In our analysis, we build on the existing literature and also demonstrate that transradial access is technically feasible for acute ischemic stroke interventions, specifically for BAO. Eighty-nine percent of our cases resulted in successful reperfusion, as graded by a TICI score of 2B or higher (see Figure 4). Case 2, which was unsuccessful in recanalization (less than TICI 2B), had a severe stenosis in the proximal basilar artery that despite balloon angioplasty would not dilate enough to allow the stent retriever system to adequately capture the thrombus in the distal basilar artery (see Figure 5). Ultimately a TICI 1 score was achieved. When compared to the results from the MR CLEAN trial, a TICI score of 2b or 3 was achieved in only 58.7% of patients.13 Additionally, our average recanalization times are comparable to the ADAPT FAST study (which used a primary transfemoral approach), of 36 minutes versus 37 minutes, respectively. These results suggest that transradial access for acute treatment of BAO is capable of delivering just as good recanalization outcome in a relatively quick time after arterial puncture.

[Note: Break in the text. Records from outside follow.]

(** * QSchematic::View: the zoomable, pannable viewport of the schematic editor

    A shallow embedding of [src/qschematic/view.cpp] and the properties of
    its zoom arithmetic, scene-rect maintenance, pan gesture, key bindings
    and scene attachment.

    Conventions of the embedding.
    - [qreal] and [float] values are real numbers ([R]): the rounding of
      IEEE-754 arithmetic is not modelled, so identities that hold in the
      code up to rounding hold exactly here.
    - [int] values are [Z]; the conversions [double -> int] are the ones
      the toolkit performs ([qRound]), taken within the range of [int].
      The toolkit's value classes follow Qt 6, which the code is written
      against ([QMouseEvent::position]).
    - The object state ([View] fields, the inherited [QGraphicsView]
      sub-object, the [Scene] objects the view points to, the signal
      connections) is threaded explicitly through a state-and-failure
      monad; dereferencing a scene pointer that designates no live object
      is the only failure.
    - What the toolkit computes from state this file does not own
      (viewport geometry, scroll position) is an interface, [Toolkit]. *)

From Stdlib Require Import Reals Lra Lia ZArith List.
From stdpp Require Import base gmap.
Import ListNotations.

Local Open Scope R_scope.

(** ** Toolkit arithmetic (QtGlobal, <algorithm>) *)

(** [qRound(double)]: [d >= 0.0 ? int(d + 0.5) : int(d - 0.5)], the
    conversion to [int] truncating toward zero. *)
Definition qRound (d : R) : Z :=
  if Rle_dec 0 d then Zfloor (d + / 2) else (- Zfloor (/ 2 - d))%Z.

(** [qMin(a, b)]: [(a < b) ? a : b]. *)
Definition qMin (a b : R) : R := if Rlt_dec a b then a else b.

(** [qMax(a, b)]: [(a < b) ? b : a]. *)
Definition qMax (a b : R) : R := if Rlt_dec a b then b else a.

(** [qBound(min, val, max)]: [qMax(min, qMin(max, val))]. *)
Definition qBound (min val max : R) : R := qMax min (qMin max val).

(** [std::min(a, b)]: [(b < a) ? b : a]. *)
Definition std_min (a b : R) : R := if Rlt_dec b a then b else a.

(** [std::max(a, b)]: [(a < b) ? b : a]. *)
Definition std_max (a b : R) : R := if Rlt_dec a b then b else a.

(** [a == b] on [qreal]. *)
Definition Reqb (a b : R) : bool := if Req_dec_T a b then true else false.

(** [a < b] on [qreal]. *)
Definition Rltb (a b : R) : bool := if Rlt_dec a b then true else false.

(** ** Toolkit value classes (QPoint, QPointF, QRect, QRectF, QTransform) *)

Module QPoint.
Record t := mk { x : Z; y : Z }.
End QPoint.

Module QPointF.
Record t := mk { x : R; y : R }.

(** [QPointF(const QPoint &)]. *)
Definition ofPoint (p : QPoint.t) : t := mk (IZR (QPoint.x p)) (IZR (QPoint.y p)).

(** [QPointF::toPoint()]: both coordinates rounded. *)
Definition toPoint (p : t) : QPoint.t := QPoint.mk (qRound (x p)) (qRound (y p)).

(** [operator-(QPointF, QPointF)]. *)
Definition sub (a b : t) : t := mk (x a - x b) (y a - y b).
End QPointF.

Module QRect.
(** Qt stores the two corners, the second one inclusive. *)
Record t := mkCorners { x1 : Z; y1 : Z; x2 : Z; y2 : Z }.

(** [QRect(int x, int y, int w, int h)]. *)
Definition mk (x y w h : Z) : t := mkCorners x y (x + w - 1) (y + h - 1).

Definition x (r : t) : Z := x1 r.
Definition y (r : t) : Z := y1 r.
Definition width (r : t) : Z := x2 r - x1 r + 1.
Definition height (r : t) : Z := y2 r - y1 r + 1.

(** [isNull()]: [x2 == x1 - 1 && y2 == y1 - 1]. *)
Definition isNull (r : t) : bool :=
  ((x2 r =? x1 r - 1) && (y2 r =? y1 r - 1))%Z.

(** The extent along one axis of a rectangle stored as corners [c1]
    and [c2], as [contains] computes it: the corners swap when the
    size is negative. *)
Definition span (c1 c2 : Z) : Z * Z :=
  if (c2 <? c1 - 1)%Z then (c2 + 1, c1 - 1)%Z else (c1, c2).

(** [QRect::contains(const QRect &r, bool proper)]. *)
Definition contains (self r : t) (proper : bool) : bool :=
  if isNull self || isNull r then false else
  let '(l1, r1) := span (x1 self) (x2 self) in
  let '(l2, r2) := span (x1 r) (x2 r) in
  if (if proper then (l2 <=? l1) || (r2 >=? r1) else (l2 <? l1) || (r2 >? r1))%Z
  then false else
  let '(t1, b1) := span (y1 self) (y2 self) in
  let '(t2, b2) := span (y1 r) (y2 r) in
  if (if proper then (t2 <=? t1) || (b2 >=? b1) else (t2 <? t1) || (b2 >? b1))%Z
  then false else true.
End QRect.

Module QRectF.
(** Qt stores the top-left corner and the size. *)
Record t := mk { xp : R; yp : R; w : R; h : R }.

(** [QRectF()]: the null rectangle. *)
Definition null : t := mk 0 0 0 0.

(** [QRectF(const QRect &)]. *)
Definition ofRect (r : QRect.t) : t :=
  mk (IZR (QRect.x r)) (IZR (QRect.y r))
     (IZR (QRect.width r)) (IZR (QRect.height r)).

Definition x (r : t) : R := xp r.
Definition y (r : t) : R := yp r.
Definition width (r : t) : R := w r.
Definition height (r : t) : R := h r.

(** [isNull()]: [w == 0. && h == 0.]. *)
Definition isNull (r : t) : bool := Reqb (w r) 0 && Reqb (h r) 0.

(** [toRect()]: the position rounded, the size rounded after taking
    half of the position's rounding error into account. *)
Definition toRect (r : t) : QRect.t :=
  let nxp := qRound (xp r) in
  let nyp := qRound (yp r) in
  let nw := qRound (w r + (xp r - IZR nxp) / 2) in
  let nh := qRound (h r + (yp r - IZR nyp) / 2) in
  QRect.mk nxp nyp nw nh.

(** The extent along one axis of a rectangle stored as position [p]
    and size [s]: the ends swap when the size is negative. *)
Definition span (p s : R) : R * R :=
  if Rlt_dec s 0 then (p + s, p) else (p, p + s).

(** [united(r)], that is [operator|]. *)
Definition united (self r : t) : t :=
  if isNull self then r else
  if isNull r then self else
  let '(lft, rgt) := span (xp self) (w self) in
  let '(lft, rgt) :=
    if Rlt_dec (w r) 0 then (qMin lft (xp r + w r), qMax rgt (xp r))
    else (qMin lft (xp r), qMax rgt (xp r + w r)) in
  let '(top, bottom) := span (yp self) (h self) in
  let '(top, bottom) :=
    if Rlt_dec (h r) 0 then (qMin top (yp r + h r), qMax bottom (yp r))
    else (qMin top (yp r), qMax bottom (yp r + h r)) in
  mk lft top (rgt - lft) (bottom - top).

(** [contains(const QPointF &)]: a rectangle of zero width or of
    zero height contains no point. *)
Definition contains (r : t) (p : QPointF.t) : Prop :=
  let '(l, rr) := span (xp r) (w r) in
  let '(tp, b) := span (yp r) (h r) in
  l <> rr /\ l <= QPointF.x p <= rr /\ tp <> b /\ tp <= QPointF.y p <= b.

(** [adjust(dx1, dy1, dx2, dy2)]. *)
Definition adjust (dx1 dy1 dx2 dy2 : R) (r : t) : t :=
  mk (xp r + dx1) (yp r + dy1) (w r + (dx2 - dx1)) (h r + (dy2 - dy1)).

(** [moveTo(const QPointF &)]. *)
Definition moveTo (p : QPointF.t) (r : t) : t :=
  mk (QPointF.x p) (QPointF.y p) (w r) (h r).
End QRectF.

Module QTransform.
(** The affine part of the 3x3 matrix; the view only ever sets affine
    transforms. *)
Record t := mk { m11 : R; m12 : R; m21 : R; m22 : R; dx : R; dy : R }.

(** [QTransform::fromScale(sx, sy)]. *)
Definition fromScale (sx sy : R) : t := mk sx 0 0 sy 0 0.

(** [translate(dx, dy)]: the translation is applied before the
    matrix. *)
Definition translate (tx ty : R) (m : t) : t :=
  mk (m11 m) (m12 m) (m21 m) (m22 m)
     (dx m + tx * m11 m + ty * m21 m)
     (dy m + ty * m22 m + tx * m12 m).
End QTransform.


(** ** Collaborators of the view *)

(** A [Scene *]: the address of a scene object. *)
Definition SceneId : Type := nat.

Module Item.
(** A [QGraphicsItem] as far as the view reads it: [boundingRect()]
    and [scenePos()]; [id] tells items apart. *)
Record t := mk { id : nat; boundingRect : QRectF.t; scenePos : QPointF.t }.
End Item.

Module Scene.
(** [Scene::Mode], as the [int] carried by [Scene::modeChanged]. *)
Inductive Mode := NormalMode | WireMode | OtherMode (n : Z).

Definition Mode_eqb (a b : Mode) : bool :=
  match a, b with
  | NormalMode, NormalMode => true
  | WireMode, WireMode => true
  | OtherMode n, OtherMode m => (n =? m)%Z
  | _, _ => false
  end.

(** [Commands::ItemRemove(scene, item)]. *)
Inductive Command := ItemRemove (scene : SceneId) (item : Item.t).

(** Modelled from the spec: the Scene collaborator ([scene.hpp] and
    [commands/item_remove.hpp] are not among the sources). It holds the
    schematic items, the selection, the current mode, the wire-drawing
    posture and the points of the wire being drawn, and an undo stack;
    [undoStack] lists the commands pushed so far, oldest first. *)
Record t := mk {
  mode : Mode;
  items : list Item.t;
  selectedTopLevelItems : list Item.t;
  wirePosture : bool;
  wirePoints : list QPointF.t;
  undoStack : list Command
}.

(** Modelled from the spec: set-mode stores the mode (the mode-change
    notification is emitted by [Scene_setMode] below). *)
Definition set_mode (m : Mode) (s : t) : t :=
  mk m (items s) (selectedTopLevelItems s) (wirePosture s) (wirePoints s)
     (undoStack s).

(** Modelled from the spec: toggle-wire-posture flips the routing
    orientation of the segment in progress. *)
Definition toggleWirePosture (s : t) : t :=
  mk (mode s) (items s) (selectedTopLevelItems s) (negb (wirePosture s))
     (wirePoints s) (undoStack s).

(** Modelled from the spec: remove-last-wire-point drops the last
    placed wire point. *)
Definition removeLastWirePoint (s : t) : t :=
  mk (mode s) (items s) (selectedTopLevelItems s) (wirePosture s)
     (removelast (wirePoints s)) (undoStack s).

(** Modelled from the spec: push-command puts the command on top of
    the undo stack. *)
Definition push (c : Command) (s : t) : t :=
  mk (mode s) (items s) (selectedTopLevelItems s) (wirePosture s)
     (wirePoints s) (undoStack s ++ [c]).
End Scene.

(** Modelled from the spec: the settings value ([settings.hpp] is not
    among the sources), with its one recognised option. *)
Record Settings := { antialiasing : bool }.

(** [Qt::CursorShape], the shapes the view uses. *)
Inductive CursorShape := ArrowCursor | CrossCursor | ClosedHandCursor.

(** [QGraphicsView::ViewportAnchor]. *)
Inductive ViewportAnchor := NoAnchor | AnchorViewCenter | AnchorUnderMouse.

(** [Qt::MouseButton], the buttons told apart here. *)
Inductive MouseButton := LeftButton | RightButton | MiddleButton | NoButton.

(** [QKeyEvent]: [modifiers()] is a bit mask, [key()] a key code. *)
Record QKeyEvent := { modifiers : Z; key : Z }.

(** [QWheelEvent]: [modifiers()] and the vertical [angleDelta().y()]. *)
Record QWheelEvent := { wheel_modifiers : Z; angleDelta_y : Z }.

(** [QMouseEvent]: [button()] and [position()]; [pos()] is the rounded
    position. *)
Record QMouseEvent := { button : MouseButton; position : QPointF.t }.

Definition pos (e : QMouseEvent) : QPoint.t := QPointF.toPoint (position e).

(** The values of [Qt::KeyboardModifier] and [Qt::Key] used by the view. *)
Definition ControlModifier : Z := 0x04000000.
Definition Key_Space : Z := 0x20.
Definition Key_Plus : Z := 0x2b.
Definition Key_Minus : Z := 0x2d.
Definition Key_0 : Z := 0x30.
Definition Key_W : Z := 0x57.
Definition Key_Escape : Z := 0x01000000.
Definition Key_Backspace : Z := 0x01000003.
Definition Key_Delete : Z := 0x01000007.

(** [modifiers & Qt::ControlModifier], as a condition. *)
Definition controlHeld (modifiers : Z) : bool :=
  negb (Z.land modifiers ControlModifier =? 0)%Z.

(** An event handed on to the base class's handler. *)
Inductive BaseEvent :=
| BaseKeyPress (e : QKeyEvent)
| BaseMouseMove (e : QMouseEvent)
| BaseMousePress (e : QMouseEvent)
| BaseMouseRelease (e : QMouseEvent).

Module QGraphicsView.
(** The inherited sub-object: the properties the view sets or reads,
    and [handled], the events passed to the base class's own handlers
    (most recent last). The toolkit's further state (scroll bars, the
    viewport widget) is not represented: see [Toolkit]. *)
Record t := mk {
  transform : QTransform.t;
  transformationAnchor : ViewportAnchor;
  sceneRect : QRectF.t;
  cursor : CursorShape;
  renderHint_Antialiasing : bool;
  scene : option SceneId;
  handled : list BaseEvent
}.

Definition setTransform (m : QTransform.t) (v : t) : t :=
  mk m (transformationAnchor v) (sceneRect v) (cursor v)
     (renderHint_Antialiasing v) (scene v) (handled v).

Definition setTransformationAnchor (a : ViewportAnchor) (v : t) : t :=
  mk (transform v) a (sceneRect v) (cursor v)
     (renderHint_Antialiasing v) (scene v) (handled v).

Definition setSceneRect (r : QRectF.t) (v : t) : t :=
  mk (transform v) (transformationAnchor v) r (cursor v)
     (renderHint_Antialiasing v) (scene v) (handled v).

(** [viewport()->setCursor(shape)]. *)
Definition setCursor (c : CursorShape) (v : t) : t :=
  mk (transform v) (transformationAnchor v) (sceneRect v) c
     (renderHint_Antialiasing v) (scene v) (handled v).

(** [setRenderHint(QPainter::Antialiasing, on)]. *)
Definition setRenderHint_Antialiasing (on : bool) (v : t) : t :=
  mk (transform v) (transformationAnchor v) (sceneRect v) (cursor v)
     on (scene v) (handled v).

In summary, our initial experience suggests that the use of radial access for acute stroke interventions is technically feasible, associated with low rates of access site complications, and results in rapid recannulization of BAO in the setting of ELVO. In addition, a subset of patients with known challenging aortic arch anatomy (type II/III), atherosclerotic disease/occlusion of iliofemoral arteries, severe tortuosity of the innominate/left subclavian arteries, and morbid obesity may represent a subgroup of patients in whom primary radial access should be considered. The authors would caution that given the time-sensitive nature of the acute ischemic stroke, experience with radial access should be developed during elective routine cases. This experience would allow the angio suite staff to develop an approach to patient setup and preparation as well as allow the neurointerventionalist to develop confidence and strategies for cerebrovascular access with the available catheters and wires unique to each practice.
Conclusions
Radial access maybe a rapid viable approach to mechanical thrombectomy in selected patients with ELVO in the setting of BAO. In our initial experience, radial access was associated with high technical success and no major complications. Future studies should be prospectively designed and include a larger sample to further validate our conclusions.
Declaration of conflicting interests
The authors declared no potential conflicts of interest with respect to the research, authorship, and/or publication of this article.
Funding
The authors received no financial support for the research, authorship, and/or publication of this article.